Vol. 150, No. 24 — November 30, 2016

Registration

SOR/2016-296 November 18, 2016

INCOME TAX ACT

Regulations Amending the Income Tax Regulations (Motor Vehicle Expenses and Benefits 2016)

P.C. 2016-984 November 18, 2016

His Excellency the Governor General in Council, on the recommendation of the Minister of Finance, pursuant to section 221 (see footnote a) of the Income Tax Act (see footnote b), makes the annexed Regulations Amending the Income Tax Regulations (Motor Vehicle Expenses and Benefits 2016).

Regulations Amending the Income Tax Regulations (Motor Vehicle Expenses and Benefits 2016)

Amendments

1 Paragraphs 7305.1(a) and (b) of the Income Tax Regulations (see footnote 1) are replaced by the following:

2 Paragraph 7306(a) of the Regulations is replaced by the following:

Application

3 Sections 1 and 2 apply to kilometres driven after 2015.

REGULATORY IMPACT ANALYSIS STATEMENT

(This statement is not part of the Regulations.)

Issues

As the costs of acquiring, financing and operating a motor vehicle change, the expense benefit rates, income tax deduction limits and capital cost ceiling (described below) are adjusted through amendments to the Income Tax Regulations (ITR) to reflect changes in the underlying costs.

Background

The Income Tax Act (the Act) contains several rules related to the treatment of automobile expenses and benefits for businesses and employees for income tax purposes. These rules, described in detail below, use various rates and limits to reflect the costs of automobile usage for business purposes. These are assessed each year to determine if they need to be adjusted to reflect changes in the costs of acquiring, financing and operating an automobile.

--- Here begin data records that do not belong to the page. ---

(** * Cross-border semantic negotiation: the alignment and transformation engine

    A shallow embedding of the negotiation code of
    [src/cross_border_implementation.py], [src/server.py],
    [src/enhanced_server.py] and [src/enhanced_demo.py], and the properties
    of its confidence aggregation, decision policy, candidate selection and
    value conversions.

    Conventions of the embedding:
    - a Python [float] is an exact rational ([Q]); comparisons are the
      exact ones, arithmetic is the exact one (no binary rounding);
    - a Python [str] is a [string] of bytes; [lower] folds the ASCII
      letters only;
    - a [dict] whose iteration order the code relies on is an association
      list, any other [dict] is a [gmap];
    - [random.uniform] reads its draws from an explicit oracle;
    - [print] appends to an explicit list of lines where a property talks
      about the printed warning;
    - an exception is a value of [exn] in the left summand of [result]. *)

From Stdlib Require Import QArith Qround ZArith String Ascii List Bool Lia Lqa.
From stdpp Require Import gmap strings list pretty sorting.

Open Scope Q_scope.

(** ** Python floats and strings *)

Module Py.

(** [a < b] on floats. *)
Definition Qlt_bool (a b : Q) : bool := negb (Qle_bool b a).

(** The builtin [min(a, b)]: the first argument unless the second is
    strictly smaller. *)
Definition min (a b : Q) : Q := if Qlt_bool b a then b else a.

(** [q] to the nearest integer, ties to even, which is what
    [round(x, k)] and the [.kf] format do on the exact value of
    [x * 10^k]. *)
Definition round_half_even (q : Q) : Z :=
  let fl := Qfloor q in
  match Qcompare (q - inject_Z fl) (1 # 2) with
  | Lt => fl
  | Gt => (fl + 1)%Z
  | Eq => if Z.even fl then fl else (fl + 1)%Z
  end.

(** [round(q, 3)]. *)
Definition round3 (q : Q) : Q := Qmake (round_half_even (q * 1000)) 1000.

(** The decimal digits of a natural number, at least [w] of them. *)
Fixpoint zero_pad (w : nat) (s : string) : string :=
  match w with
  | O => s
  | S w' => if (String.length s <? S w')%nat then "0" ++ zero_pad w' s else s
  end.

(** [f"{q:.2f}"]. *)
Definition format_2f (q : Q) : string :=
  let h := round_half_even (q * 100) in
  let a := Z.abs h in
  ((if (h <? 0)%Z then "-" else "") ++
   pretty (a / 100)%Z ++ "." ++ zero_pad 2 (pretty (a mod 100)%Z))%string.

(** [str.lower()] on ASCII. *)
Definition lower_ascii (c : ascii) : ascii :=
  let n := nat_of_ascii c in
  if ((65 <=? n) && (n <=? 90))%nat then ascii_of_nat (n + 32) else c.

Fixpoint lower (s : string) : string :=
  match s with
  | EmptyString => EmptyString
  | String c r => String (lower_ascii c) (lower r)
  end.

(** [part in s] on strings: [part] occurs as a substring of [s]. *)
Fixpoint contains (part s : string) : bool :=
  String.prefix part s ||
  match s with
  | EmptyString => false
  | String _ r => contains part r
  end.

(** [s.split(sep)] for a one-character separator: the pieces between
    the separators, empty pieces included. *)
Fixpoint split_aux (sep : ascii) (cur : string) (s : string) : list string :=
  match s with
  | EmptyString => [String.rev cur]
  | String c r =>
      if Ascii.eqb c sep then String.rev cur :: split_aux sep EmptyString r
      else split_aux sep (String c cur) r
  end.

Definition split (sep : ascii) (s : string) : list string :=
  split_aux sep EmptyString s.

(** Truth value of a string: non-empty. *)
Definition truthy_str (s : string) : bool :=
  match s with EmptyString => false | _ => true end.

(** The exceptions the modelled code can meet. *)
Inductive exn : Type :=
| TypeError (msg : string)
| KeyError (key : string)
| UnboundLocalError (name : string).

Inductive result (A : Type) : Type :=
| Ok (a : A)
| Raise (e : exn).
Arguments Ok {A} a.
Arguments Raise {A} e.

Definition bind {A B} (r : result A) (k : A -> result B) : result B :=
  match r with
  | Ok a => k a
  | Raise e => Raise e
  end.

(** The arithmetic mean the specification speaks of: the sum of the
    values over their number, and [0] for no value. *)
Definition Qsum (l : list Q) : Q := fold_right Qplus 0 l.

Definition mean (l : list Q) : Q :=
  match l with
  | [] => 0
  | _ => Qsum l / inject_Z (Z.of_nat (length l))
  end.

(** The builtin [sum]: starts from [0] and adds from the left. *)
Definition sum (l : list Q) : Q := fold_left Qplus l 0.

End Py.

(** ** cross_border_implementation.py *)

Module CrossBorder.

(** [CountryCode] and its [.value]. *)
Inductive CountryCode : Type := ITALY | GERMANY | FRANCE | SPAIN.

Definition CountryCode_value (c : CountryCode) : string :=
  match c with
  | ITALY => "IT"
  | GERMANY => "DE"
  | FRANCE => "FR"
  | SPAIN => "ES"
  end.

Definition CountryCode_eqb (a b : CountryCode) : bool :=
  match a, b with
  | ITALY, ITALY | GERMANY, GERMANY | FRANCE, FRANCE | SPAIN, SPAIN => true
  | _, _ => false
  end.

Inductive DocumentType : Type :=
| BIRTH_CERTIFICATE | MARRIAGE_CERTIFICATE | DEATH_CERTIFICATE
| ACADEMIC_DIPLOMA | CRIMINAL_RECORD.

(** The values a source record holds ([Dict[str, Any]], restricted to
    the JSON-like ones). *)
#[warnings="-register-all"]
Inductive pyvalue : Type :=
| VNone
| VBool (b : bool)
| VInt (z : Z)
| VStr (s : string)
| VDict (d : list (string * pyvalue))
| VList (l : list pyvalue).

(** Truth value, as [if v] tests it. *)
Definition truthy (v : pyvalue) : bool :=
  match v with
  | VNone => false
  | VBool b => b
  | VInt z => negb (z =? 0)%Z
  | VStr s => Py.truthy_str s
  | VDict d => match d with [] => false | _ => true end
  | VList l => match l with [] => false | _ => true end
  end.

(** The name of the type, as the [TypeError] messages print it. *)
Definition type_name (v : pyvalue) : string :=
  match v with
  | VNone => "NoneType"
  | VBool _ => "bool"
  | VInt _ => "int"
  | VStr _ => "str"
  | VDict _ => "dict"
  | VList _ => "list"
  end.

(** The type of an argument as the message of a builtin that refuses it
    prints it: [None] is printed as itself. *)
Definition argument_name (v : pyvalue) : string :=
  match v with
  | VNone => "None"
  | _ => type_name v
  end.

Module SemanticAlignment.
Record t : Type := mk {
  source_field : string;
  target_field : string;
  confidence_score : Q;
  alignment_type : string;
  transformation_rule : string;
  data_type_mapping : option string;
  validation_rule : option string
}.
End SemanticAlignment.

(** The positional constructor with the two defaulted fields. *)
Definition mkSemanticAlignment (s t : string) (c : Q) (ty rule : string)
  : SemanticAlignment.t :=
  SemanticAlignment.mk s t c ty rule None None.

Module CrossBorderRequest.
Record t : Type := mk {
  request_id : string;
  source_country : CountryCode;
  target_country : CountryCode;
  document_type : DocumentType;
  purpose : string;
  status : string;
  alignments : list SemanticAlignment.t;
  transformation_map : gmap string string;
  confidence_score : Q
}.
End CrossBorderRequest.
(** The bytes a sequence of lines takes in the buffer, a delimiter after
    each. *)
Fixpoint line_bytes (lines : list string) : Z :=
  match lines with
  | [] => 0
  | line :: lines' => Z.of_nat (String.length line) + 1 + line_bytes lines'
  end.

(** *** The lists and the records *)

(** The entries the three lists hold. *)
Definition on_lists (st : state) : list ptr :=
  deferred_list st ++ pending_list st ++ hit_list st.

(** Every linked entry is allocated. *)
Definition lists_live (st : state) : Prop :=
  forall p, p ∈ on_lists st -> is_Some (heap st !! p).

(** No entry is linked twice, every linked entry is allocated, and NULL is
    not an entry. *)
Definition lists_ok (st : state) : Prop :=
  NoDup (on_lists st)
  /\ (forall p, p ∈ on_lists st -> is_Some (heap st !! p))
  /\ NULL ∉ on_lists st.

(** The allocator has handed out every address that is in use. *)
Definition brk_ok (st : state) : Prop :=
  forall p, p ∈ on_lists st -> (p <= brk st)%N.

(** "Each coverage entry is on exactly one of these lists": the lists are
    pairwise disjoint, hold only allocated records, and hold every allocated
    record. *)
Definition kpc_inv (st : state) : Prop :=
  lists_ok st /\ forall p, is_Some (heap st !! p) -> p ∈ on_lists st.

(** [lists_ok] and [brk_ok], computed. *)
Definition lists_okb (st : state) : bool :=
  bool_decide (NoDup (on_lists st))
  && forallb (fun p => bool_decide (is_Some (heap st !! p))) (on_lists st)
  && negb (on_list NULL (on_lists st)).

Definition brk_okb (st : state) : bool :=
  forallb (fun p => N.leb p (brk st)) (on_lists st).

(** *** The states the operations leave *)

(** The record kpc_new_entry sets up. *)
Definition new_entry (module_name : option string) (mod_ : option module)
    (where_ : Z) : kprobe_coverage_entry :=
  let base_addr :=
    match mod_ with
    | Some m => ulong (module_core m)
    | None => 0
    end in
  {| module_checksum := get_name_checksum module_name;
     base_addr := base_addr;
     kp_addr := ulong (base_addr + where_) |}.

(** The state after one round of the loop of kpc_clear_list on [entry]. *)
Definition clear_one (do_unregister : bool) (entry : ptr) (st : state) : state :=
  set_heap (delete entry (heap st))
    (set_calls
       (calls st
        ++ (if do_unregister then [unregister_kprobe_call entry] else [])
        ++ [vfree_call entry])
       (set_kprobes
          (if do_unregister then kprobes st ∖ {[ entry ]} else kprobes st)
          (set_deferred (remove_ptr entry (deferred_list st))
             (set_pending (remove_ptr entry (pending_list st))
                (set_hit (remove_ptr entry (hit_list st)) st))))).

(** The state after the loop of kpc_clear_list over [entries]. *)
Fixpoint cleared (do_unregister : bool) (entries : list ptr) (st : state) : state :=
  match entries with
  | [] => st
  | entry :: entries' =>
      cleared do_unregister entries' (clear_one do_unregister entry st)
  end.

(** The state kpc_clear leaves. *)
Definition clear_state (st : state) : state :=
  set_hit []
    (set_pending []
       (cleared true (pending_list st)
          (cleared true (hit_list st)
             (set_deferred [] (cleared false (deferred_list st) st))))).


(** One round of the loop of kpc_handle_coming_module. *)
Definition coming_round (K : kernel) (mod_ : module) (entry : ptr) : M unit :=
  e <- deref entry ;;
  if negb (get_name_checksum (Some (name mod_)) =? module_checksum e)
  then ret tt
  else
    list_del entry ;;
    let base_addr := ulong (module_core mod_) in
    store entry
      {| module_checksum := module_checksum e;
         base_addr := base_addr;
         kp_addr := ulong (kp_addr e + sizeof_kprobe_opcode_t * base_addr) |} ;;
    rv <- kpc_enable_probe K entry ;;
    if rv <? 0 then kpc_free_entry entry else ret tt.

(** What a round of a loop on [q] leaves alone: the other records, the
    other entries of the lists, the other kprobes, and an empty hit list. *)
Definition frame (q : ptr) (st st' : state) : Prop :=
  (forall r, r <> q -> heap st' !! r = heap st !! r)
  /\ (forall r, r <> q -> r ∈ deferred_list st' <-> r ∈ deferred_list st)
  /\ (forall r, r <> q -> r ∈ pending_list st' <-> r ∈ pending_list st)
  /\ (forall r, r <> q -> r ∈ kprobes st' <-> r ∈ kprobes st)
  /\ (hit_list st = [] -> hit_list st' = []).

(** Whether the record at [p] carries the checksum [c]. *)
Definition of_module (c : Z) (st : state) (p : ptr) : bool :=
  match heap st !! p with
  | Some e => c =? module_checksum e
  | None => false
  end.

There are five prescribed limits and rates that help define the level of automobile expense deductions and taxable benefits allowed under the Act.

Objectives

To implement changes in the cost of acquiring, financing and operating automobiles for business purposes, as announced by the Minister of Finance in a news release entitled “Government Announces the 2016 Automobile Deduction Limits and Expense Benefit Rates for Business” issued by the Department of Finance on December 24, 2015.

Description

Although most of the limits and rates that applied in 2015 will continue to apply in 2016, there are two changes taking effect as of 2016, as announced in the news release.

Firstly, the limit on the deduction of tax-exempt allowances that are paid by employers to employees who use their personal vehicle for business purposes is reduced by 1 cent to 54 cents per kilometre for the first 5 000 kilometres driven, and to 48 cents per kilometre for each additional kilometre.

For the Northwest Territories, Nunavut and Yukon, the tax-exempt allowance is 4 cents higher, and is reduced by 1 cent to 58 cents per kilometre for the first 5 000 kilometres driven, and to 52 cents per kilometre for each additional kilometre.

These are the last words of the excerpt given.